_EXERCISE_:
Every entry should appear in your answer exactly as it does here.

Source records:
(** The threads before [length ds] are not touched by a serial schedule
    of the others, which answer as [run]. *)
Lemma run_sched_serial st ds reqs :
  (run_sched (st, ds ++ map TStart reqs) (serial (length ds) (length reqs))).1 = (run db st reqs).1 /\
  map thread_response (run_sched (st, ds ++ map TStart reqs) (serial (length ds) (length reqs))).2 =
    map thread_response ds ++ map Some (run db st reqs).2.
Proof.
  revert st ds. induction reqs as [|req reqs IH]; intros st ds.
  - unfold run_sched. simpl. rewrite !app_nil_r. auto.
  - unfold run_sched. cbn [map length serial fold_left]. rewrite !sched_step_middle. cbn [fst snd].
    destruct (thread_two_steps st req) as [Hr Hs].
    set (p1 := thread_step st (TStart req)) in *. set (p2 := thread_step p1.1 p1.2) in *.
    pose proof (IH p2.1 (ds ++ [p2.2])) as [IH1 IH2]. rewrite length_app, Nat.add_comm in IH1, IH2.
    rewrite <- app_assoc in IH1, IH2. simpl in IH1, IH2. unfold run_sched in IH1, IH2.
    rewrite IH1, IH2, Hs, map_app, <- app_assoc. split; [by rewrite run_cons|].
    rewrite run_snd_cons. simpl. by rewrite Hr.
Qed.

(** ** A race of identical requests

    Copies of one request, which alone would be answered with success
    and leave the store [st1].  Until one of them commits, the store is
    [st] and every thread is [pending]; a pending thread either stays
    pending without touching the store or commits, becoming [winner].
    Afterwards the store is [st1], exactly one thread is the winner and
    every other is a [loser], which the store [st1] keeps a loser. *)

Section Race.
Variables (st st1 : AuthState) (pending loser : Thread -> Prop) (winner : Thread).
Hypothesis Hpending : forall t, pending t ->
  (exists t', thread_step st t = (st, t') /\ pending t') \/ thread_step st t = (st1, winner).
Hypothesis Hloser : forall t, loser t -> exists t', thread_step st1 t = (st1, t') /\ loser t'.
Hypothesis Hpending_loser : forall t, pending t -> loser t.
Hypothesis Hwinner : thread_step st1 winner = (st1, winner).

Definition race_inv (cfg : AuthState * list Thread) : Prop :=
  (cfg.1 = st /\ Forall pending cfg.2) \/
  (cfg.1 = st1 /\ exists i, cfg.2 !! i = Some winner /\
     forall j t, j <> i -> cfg.2 !! j = Some t -> loser t).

_REPLY_:
(** The threads before [length ds] are not touched by a serial schedule
    of the others, which answer as [run]. *)
Lemma run_sched_serial st ds reqs :
  (run_sched (st, ds ++ map TStart reqs) (serial (length ds) (length reqs))).1 = (run db st reqs).1 /\
  map thread_response (run_sched (st, ds ++ map TStart reqs) (serial (length ds) (length reqs))).2 =
    map thread_response ds ++ map Some (run db st reqs).2.
Proof.
  revert st ds. induction reqs as [|req reqs IH]; intros st ds.
  - unfold run_sched. simpl. rewrite !app_nil_r. auto.
  - unfold run_sched. cbn [map length serial fold_left]. rewrite !sched_step_middle. cbn [fst snd].
    destruct (thread_two_steps st req) as [Hr Hs].
    set (p1 := thread_step st (TStart req)) in *. set (p2 := thread_step p1.1 p1.2) in *.
    pose proof (IH p2.1 (ds ++ [p2.2])) as [IH1 IH2]. rewrite length_app, Nat.add_comm in IH1, IH2.
    rewrite <- app_assoc in IH1, IH2. simpl in IH1, IH2. unfold run_sched in IH1, IH2.
    rewrite IH1, IH2, Hs, map_app, <- app_assoc. split; [by rewrite run_cons|].
    rewrite run_snd_cons. simpl. by rewrite Hr.
Qed.

(** ** A race of identical requests

    Copies of one request, which alone would be answered with success
    and leave the store [st1].  Until one of them commits, the store is
    [st] and every thread is [pending]; a pending thread either stays
    pending without touching the store or commits, becoming [winner].
    Afterwards the store is [st1], exactly one thread is the winner and
    every other is a [loser], which the store [st1] keeps a loser. *)

Section Race.
Variables (st st1 : AuthState) (pending loser : Thread -> Prop) (winner : Thread).
Hypothesis Hpending : forall t, pending t ->
  (exists t', thread_step st t = (st, t') /\ pending t') \/ thread_step st t = (st1, winner).
Hypothesis Hloser : forall t, loser t -> exists t', thread_step st1 t = (st1, t') /\ loser t'.
Hypothesis Hpending_loser : forall t, pending t -> loser t.
Hypothesis Hwinner : thread_step st1 winner = (st1, winner).

Definition race_inv (cfg : AuthState * list Thread) : Prop :=
  (cfg.1 = st /\ Forall pending cfg.2) \/
  (cfg.1 = st1 /\ exists i, cfg.2 !! i = Some winner /\
     forall j t, j <> i -> cfg.2 !! j = Some t -> loser t).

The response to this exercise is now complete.